> _Required work_
Output the listing below verbatim, from its first line to its last.

> _Given data_
========================

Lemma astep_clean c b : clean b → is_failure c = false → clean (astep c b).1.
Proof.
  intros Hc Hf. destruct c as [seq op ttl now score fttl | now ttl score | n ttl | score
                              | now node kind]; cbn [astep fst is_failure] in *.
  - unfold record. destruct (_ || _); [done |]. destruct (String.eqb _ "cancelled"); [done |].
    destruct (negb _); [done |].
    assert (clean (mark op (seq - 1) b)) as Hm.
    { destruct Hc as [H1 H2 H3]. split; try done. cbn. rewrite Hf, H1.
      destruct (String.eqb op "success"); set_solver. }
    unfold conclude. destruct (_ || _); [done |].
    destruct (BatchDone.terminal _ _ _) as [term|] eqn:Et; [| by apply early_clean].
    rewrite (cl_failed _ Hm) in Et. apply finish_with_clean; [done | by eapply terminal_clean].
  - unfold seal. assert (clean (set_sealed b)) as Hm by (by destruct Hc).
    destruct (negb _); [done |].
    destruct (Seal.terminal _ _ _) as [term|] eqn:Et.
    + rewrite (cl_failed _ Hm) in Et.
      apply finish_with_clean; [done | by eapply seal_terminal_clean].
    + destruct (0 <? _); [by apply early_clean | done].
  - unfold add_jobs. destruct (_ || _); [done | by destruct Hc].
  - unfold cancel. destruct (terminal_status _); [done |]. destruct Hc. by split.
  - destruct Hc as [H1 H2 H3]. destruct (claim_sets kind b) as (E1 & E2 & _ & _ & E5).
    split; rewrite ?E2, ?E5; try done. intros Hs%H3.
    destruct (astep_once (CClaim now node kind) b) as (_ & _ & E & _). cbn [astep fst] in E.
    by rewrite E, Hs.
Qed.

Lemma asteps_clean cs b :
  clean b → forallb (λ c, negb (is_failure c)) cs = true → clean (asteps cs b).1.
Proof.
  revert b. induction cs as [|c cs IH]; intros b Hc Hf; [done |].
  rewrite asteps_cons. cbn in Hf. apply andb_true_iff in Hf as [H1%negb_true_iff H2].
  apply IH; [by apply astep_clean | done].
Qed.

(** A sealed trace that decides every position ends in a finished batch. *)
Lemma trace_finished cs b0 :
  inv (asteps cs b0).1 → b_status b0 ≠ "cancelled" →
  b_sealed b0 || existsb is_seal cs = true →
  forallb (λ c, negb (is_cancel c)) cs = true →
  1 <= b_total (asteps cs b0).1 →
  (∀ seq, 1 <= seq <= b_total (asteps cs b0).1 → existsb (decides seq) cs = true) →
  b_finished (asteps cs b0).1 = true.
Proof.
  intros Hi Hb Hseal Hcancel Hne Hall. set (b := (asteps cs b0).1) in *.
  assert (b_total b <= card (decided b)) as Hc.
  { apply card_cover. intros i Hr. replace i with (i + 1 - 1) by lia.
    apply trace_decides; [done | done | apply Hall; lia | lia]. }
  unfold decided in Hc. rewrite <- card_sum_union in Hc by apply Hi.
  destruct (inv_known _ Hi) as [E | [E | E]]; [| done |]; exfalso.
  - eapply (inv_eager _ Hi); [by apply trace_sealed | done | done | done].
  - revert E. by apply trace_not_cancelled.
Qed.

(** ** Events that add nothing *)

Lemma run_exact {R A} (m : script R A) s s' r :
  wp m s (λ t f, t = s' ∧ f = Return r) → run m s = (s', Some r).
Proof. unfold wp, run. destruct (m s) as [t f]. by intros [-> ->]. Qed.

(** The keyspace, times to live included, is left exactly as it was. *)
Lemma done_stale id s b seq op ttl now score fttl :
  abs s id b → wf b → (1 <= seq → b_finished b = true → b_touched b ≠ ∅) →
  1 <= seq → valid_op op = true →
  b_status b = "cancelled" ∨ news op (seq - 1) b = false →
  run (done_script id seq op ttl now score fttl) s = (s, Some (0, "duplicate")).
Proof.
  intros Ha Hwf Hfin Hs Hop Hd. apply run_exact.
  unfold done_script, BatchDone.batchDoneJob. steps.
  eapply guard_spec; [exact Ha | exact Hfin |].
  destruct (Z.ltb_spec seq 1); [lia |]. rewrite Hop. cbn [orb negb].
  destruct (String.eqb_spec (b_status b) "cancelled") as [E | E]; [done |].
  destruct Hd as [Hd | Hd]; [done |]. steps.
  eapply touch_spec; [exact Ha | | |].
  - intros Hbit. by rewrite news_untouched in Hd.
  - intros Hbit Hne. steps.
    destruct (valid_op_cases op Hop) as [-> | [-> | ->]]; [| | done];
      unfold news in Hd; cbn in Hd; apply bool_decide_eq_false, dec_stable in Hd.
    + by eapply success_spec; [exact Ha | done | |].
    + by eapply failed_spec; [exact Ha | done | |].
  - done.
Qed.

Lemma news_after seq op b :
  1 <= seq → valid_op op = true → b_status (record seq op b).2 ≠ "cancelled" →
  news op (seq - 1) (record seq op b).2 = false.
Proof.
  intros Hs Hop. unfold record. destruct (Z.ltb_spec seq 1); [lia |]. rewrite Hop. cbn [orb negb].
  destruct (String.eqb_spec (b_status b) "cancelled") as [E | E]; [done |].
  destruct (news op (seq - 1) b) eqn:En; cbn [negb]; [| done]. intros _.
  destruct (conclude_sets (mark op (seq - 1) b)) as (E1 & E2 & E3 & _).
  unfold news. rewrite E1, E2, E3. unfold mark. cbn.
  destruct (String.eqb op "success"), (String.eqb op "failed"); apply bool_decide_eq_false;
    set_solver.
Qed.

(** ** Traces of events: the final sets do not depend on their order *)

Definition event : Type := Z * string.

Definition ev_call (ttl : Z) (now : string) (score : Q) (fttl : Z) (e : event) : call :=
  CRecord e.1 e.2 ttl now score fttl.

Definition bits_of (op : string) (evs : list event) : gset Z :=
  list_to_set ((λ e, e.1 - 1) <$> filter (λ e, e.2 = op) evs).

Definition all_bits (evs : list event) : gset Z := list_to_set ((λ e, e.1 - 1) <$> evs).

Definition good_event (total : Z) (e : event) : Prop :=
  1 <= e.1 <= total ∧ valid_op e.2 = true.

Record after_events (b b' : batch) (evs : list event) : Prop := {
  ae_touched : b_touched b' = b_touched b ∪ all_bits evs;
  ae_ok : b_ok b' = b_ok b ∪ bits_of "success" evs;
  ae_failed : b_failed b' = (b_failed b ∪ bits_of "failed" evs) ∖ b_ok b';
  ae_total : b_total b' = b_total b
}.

========================

> _Exercise answer_
Lemma astep_clean c b : clean b → is_failure c = false → clean (astep c b).1.
Proof.
  intros Hc Hf. destruct c as [seq op ttl now score fttl | now ttl score | n ttl | score
                              | now node kind]; cbn [astep fst is_failure] in *.
  - unfold record. destruct (_ || _); [done |]. destruct (String.eqb _ "cancelled"); [done |].
    destruct (negb _); [done |].
    assert (clean (mark op (seq - 1) b)) as Hm.
    { destruct Hc as [H1 H2 H3]. split; try done. cbn. rewrite Hf, H1.
      destruct (String.eqb op "success"); set_solver. }
    unfold conclude. destruct (_ || _); [done |].
    destruct (BatchDone.terminal _ _ _) as [term|] eqn:Et; [| by apply early_clean].
    rewrite (cl_failed _ Hm) in Et. apply finish_with_clean; [done | by eapply terminal_clean].
  - unfold seal. assert (clean (set_sealed b)) as Hm by (by destruct Hc).
    destruct (negb _); [done |].
    destruct (Seal.terminal _ _ _) as [term|] eqn:Et.
    + rewrite (cl_failed _ Hm) in Et.
      apply finish_with_clean; [done | by eapply seal_terminal_clean].
    + destruct (0 <? _); [by apply early_clean | done].
  - unfold add_jobs. destruct (_ || _); [done | by destruct Hc].
  - unfold cancel. destruct (terminal_status _); [done |]. destruct Hc. by split.
  - destruct Hc as [H1 H2 H3]. destruct (claim_sets kind b) as (E1 & E2 & _ & _ & E5).
    split; rewrite ?E2, ?E5; try done. intros Hs%H3.
    destruct (astep_once (CClaim now node kind) b) as (_ & _ & E & _). cbn [astep fst] in E.
    by rewrite E, Hs.
Qed.

Lemma asteps_clean cs b :
  clean b → forallb (λ c, negb (is_failure c)) cs = true → clean (asteps cs b).1.
Proof.
  revert b. induction cs as [|c cs IH]; intros b Hc Hf; [done |].
  rewrite asteps_cons. cbn in Hf. apply andb_true_iff in Hf as [H1%negb_true_iff H2].
  apply IH; [by apply astep_clean | done].
Qed.

(** A sealed trace that decides every position ends in a finished batch. *)
Lemma trace_finished cs b0 :
  inv (asteps cs b0).1 → b_status b0 ≠ "cancelled" →
  b_sealed b0 || existsb is_seal cs = true →
  forallb (λ c, negb (is_cancel c)) cs = true →
  1 <= b_total (asteps cs b0).1 →
  (∀ seq, 1 <= seq <= b_total (asteps cs b0).1 → existsb (decides seq) cs = true) →
  b_finished (asteps cs b0).1 = true.
Proof.
  intros Hi Hb Hseal Hcancel Hne Hall. set (b := (asteps cs b0).1) in *.
  assert (b_total b <= card (decided b)) as Hc.
  { apply card_cover. intros i Hr. replace i with (i + 1 - 1) by lia.
    apply trace_decides; [done | done | apply Hall; lia | lia]. }
  unfold decided in Hc. rewrite <- card_sum_union in Hc by apply Hi.
  destruct (inv_known _ Hi) as [E | [E | E]]; [| done |]; exfalso.
  - eapply (inv_eager _ Hi); [by apply trace_sealed | done | done | done].
  - revert E. by apply trace_not_cancelled.
Qed.

(** ** Events that add nothing *)

Lemma run_exact {R A} (m : script R A) s s' r :
  wp m s (λ t f, t = s' ∧ f = Return r) → run m s = (s', Some r).
Proof. unfold wp, run. destruct (m s) as [t f]. by intros [-> ->]. Qed.

(** The keyspace, times to live included, is left exactly as it was. *)
Lemma done_stale id s b seq op ttl now score fttl :
  abs s id b → wf b → (1 <= seq → b_finished b = true → b_touched b ≠ ∅) →
  1 <= seq → valid_op op = true →
  b_status b = "cancelled" ∨ news op (seq - 1) b = false →
  run (done_script id seq op ttl now score fttl) s = (s, Some (0, "duplicate")).
Proof.
  intros Ha Hwf Hfin Hs Hop Hd. apply run_exact.
  unfold done_script, BatchDone.batchDoneJob. steps.
  eapply guard_spec; [exact Ha | exact Hfin |].
  destruct (Z.ltb_spec seq 1); [lia |]. rewrite Hop. cbn [orb negb].
  destruct (String.eqb_spec (b_status b) "cancelled") as [E | E]; [done |].
  destruct Hd as [Hd | Hd]; [done |]. steps.
  eapply touch_spec; [exact Ha | | |].
  - intros Hbit. by rewrite news_untouched in Hd.
  - intros Hbit Hne. steps.
    destruct (valid_op_cases op Hop) as [-> | [-> | ->]]; [| | done];
      unfold news in Hd; cbn in Hd; apply bool_decide_eq_false, dec_stable in Hd.
    + by eapply success_spec; [exact Ha | done | |].
    + by eapply failed_spec; [exact Ha | done | |].
  - done.
Qed.

Lemma news_after seq op b :
  1 <= seq → valid_op op = true → b_status (record seq op b).2 ≠ "cancelled" →
  news op (seq - 1) (record seq op b).2 = false.
Proof.
  intros Hs Hop. unfold record. destruct (Z.ltb_spec seq 1); [lia |]. rewrite Hop. cbn [orb negb].
  destruct (String.eqb_spec (b_status b) "cancelled") as [E | E]; [done |].
  destruct (news op (seq - 1) b) eqn:En; cbn [negb]; [| done]. intros _.
  destruct (conclude_sets (mark op (seq - 1) b)) as (E1 & E2 & E3 & _).
  unfold news. rewrite E1, E2, E3. unfold mark. cbn.
  destruct (String.eqb op "success"), (String.eqb op "failed"); apply bool_decide_eq_false;
    set_solver.
Qed.

(** ** Traces of events: the final sets do not depend on their order *)

Definition event : Type := Z * string.

Definition ev_call (ttl : Z) (now : string) (score : Q) (fttl : Z) (e : event) : call :=
  CRecord e.1 e.2 ttl now score fttl.

Definition bits_of (op : string) (evs : list event) : gset Z :=
  list_to_set ((λ e, e.1 - 1) <$> filter (λ e, e.2 = op) evs).

Definition all_bits (evs : list event) : gset Z := list_to_set ((λ e, e.1 - 1) <$> evs).

Definition good_event (total : Z) (e : event) : Prop :=
  1 <= e.1 <= total ∧ valid_op e.2 = true.

Record after_events (b b' : batch) (evs : list event) : Prop := {
  ae_touched : b_touched b' = b_touched b ∪ all_bits evs;
  ae_ok : b_ok b' = b_ok b ∪ bits_of "success" evs;
  ae_failed : b_failed b' = (b_failed b ∪ bits_of "failed" evs) ∖ b_ok b';
  ae_total : b_total b' = b_total b
}.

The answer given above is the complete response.